Mario Giacomelli, Dichter der Bilder. Reise in seine Vision der Welt

„Das fotografische Bild entsteht aus dem, was das Wort in mir geschaffen hat.“ Und weiter: „Ich sehe die Bilder des Dichters, aber dann suche ich nach neuen Emotionen.“ Es ist schwierig, die künstlerische Vielseitigkeit von Mario Giacomelli , „Fotograf und Dichter“, mit nur einem Adjektiv zu beschreiben. Er ist mit über dreihundert Fotos im Palazzo Reale (bis 7. September) und gleichzeitig auch im Palazzo delle Esposizioni in Rom ausgestellt.
Eine Hommage anlässlich seines hundertsten Geburtstags , um den großen Meister der italienischen Fotografie zu feiern, erklären die Kuratoren Bartolomeo Pietromarchi und Katiuscia Biondi Giacomelli, Marios Enkelin. Dabei geht es ganz bewusst darum, an zwei Orten „in die Facetten seines Werks einzutauchen und so einerseits (in der Ausstellung in Rom) seine Nähe zur künstlerischen Forschung seiner Zeit von den 1950er Jahren bis heute zu zeigen, und andererseits (in Mailand) seine zentrale Beziehung zum Wort, zur Poesie“. Er verwendet die Fotografie, „aber nicht die Gesetze der Fotografie, er stellt ihre Sprache völlig auf den Kopf, er schafft eine neue, er behandelt die Fotografie, als wäre sie Malerei“, sagt Katiuscia Giacomelli.

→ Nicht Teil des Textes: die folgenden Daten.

Lemma wait_child_spec fuel path start timeout now :
  start <= now -> timeout - (now - start) < 1000 * Z.of_nat (fuel - 1) -> (0 < fuel)%nat ->
  exists b, wait_child file_at after_sleep fuel path start timeout now = Some b /\
    (b = true <-> exists k, Nat.iter k after_sleep now - start <= timeout /\
      file_at path (Nat.iter k after_sleep now) = true).
Proof using sleep_second.
  revert now. induction fuel as [|fuel IH]; intros now Hs Hf H0; [lia|]. cbn [wait_child].
  destruct (Z.leb_spec (now - start) timeout) as [Hle|Hgt].
  - destruct (file_at path now) eqn:Ef; [exists true; split; [done|]; split; [|done]; intros _; by exists 0%nat|].
    pose proof (sleep_second now). destruct fuel as [|fuel]; [cbn in Hf; lia|].
    destruct (IH (after_sleep now)) as (b & -> & Hb); [lia..|]. exists b. split; [done|].
    rewrite Hb. setoid_rewrite iter_sleep_shift. split.
    + intros (k & H1 & H2). by exists (S k).
    + intros ([|k] & H1 & H2); [cbn in H2; congruence|]. by exists k.
  - exists false. split; [done|]. split; [done|]. intros (k & H1 & _). pose proof (iter_sleep k now). lia.
Qed.

Context (path_join : bytes -> bytes -> bytes) (spawn : bytes -> list Z -> result Z unit).
Context (try_wait : Z -> result (option unit) unit).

Hier kann das Publikum Giacomelli nicht nur als Fotografen, sondern auch als Künstler entdecken, als zentrale Figur im künstlerischen und kulturellen Panorama des 20. Jahrhunderts, der in der Lage war, eine Brücke zwischen Fotografie, Malerei, Poesie und Skulptur zu schlagen und eine Vision zu demonstrieren, die weiterhin neue Generationen von Künstlern und Beobachtern inspiriert. Giacomelli, der gegen den Strom kämpfte und seinen Anfängen bis zum Ende treu blieb und kein Modeliebhaber war, wird immer in seinem Senigallia bleiben.
In der Ausstellung werden die Besucher sofort die berühmtesten Fotografien wiedererkennen, jene Aufnahmen aus der Serie Io non ho mani che mi accarezzino il volto (Ich habe keine Hände, die mein Gesicht streicheln) (1961/63), die von der Poesie von Pater David Maria Turoldo inspiriert ist und deren Titel zum visuellen und konzeptionellen Sinnbild eines intensiven und zeitlosen Werks wird. Die Bilder der jungen Seminaristen, schwebend zwischen Unschuld und Unruhe, Bewegung und Kontemplation, verwandeln den Alltag in einen Tanz zwischen dem Weltlichen und dem Geistlichen.
Darauf folgt ein Raum, der das Thema Liebe zelebriert, wo die von den Versen Vincenzo Cardarellis inspirierte Passato -Reihe mit der aus den Anregungen von Caroline Branson aus Spoon River von Edgar Lee Master entstandenen Reihe kombiniert wird. Die Ausstellung ist sehr reichhaltig. Anschließend wird die Zusammenarbeit mit dem Dichter Francesco Permunian gefeiert. Giacomelli konstruiert einen visuellen Kontrapunkt zu den Gedichten „I Have a Full Head, Mom“ (1994/95) und „The Theatre of Snow“ (1984/86).
Die Bilder werden zu Echos der Worte, in einem Dialog zwischen Versen und Fotografie, zwischen Traum und Wirklichkeit. Die Ausstellung endet mit zwei Werken aus seiner Reifezeit, Ausdruck einer zunehmend essentiellen und tiefgründigen Kunst: Ninna nanna (1985/87), inspiriert von Leonie Adams, und Felicità arrivato, si cammina (1986/88), entstanden aus den Versen von Eugenio Montale. Hier erreicht Giacomellis Sprache eine maximale Synthese und verwandelt die Fotografie in reine poetische Emotion, „einen letzten, intensiven Blick auf das Geheimnis des Lebens“.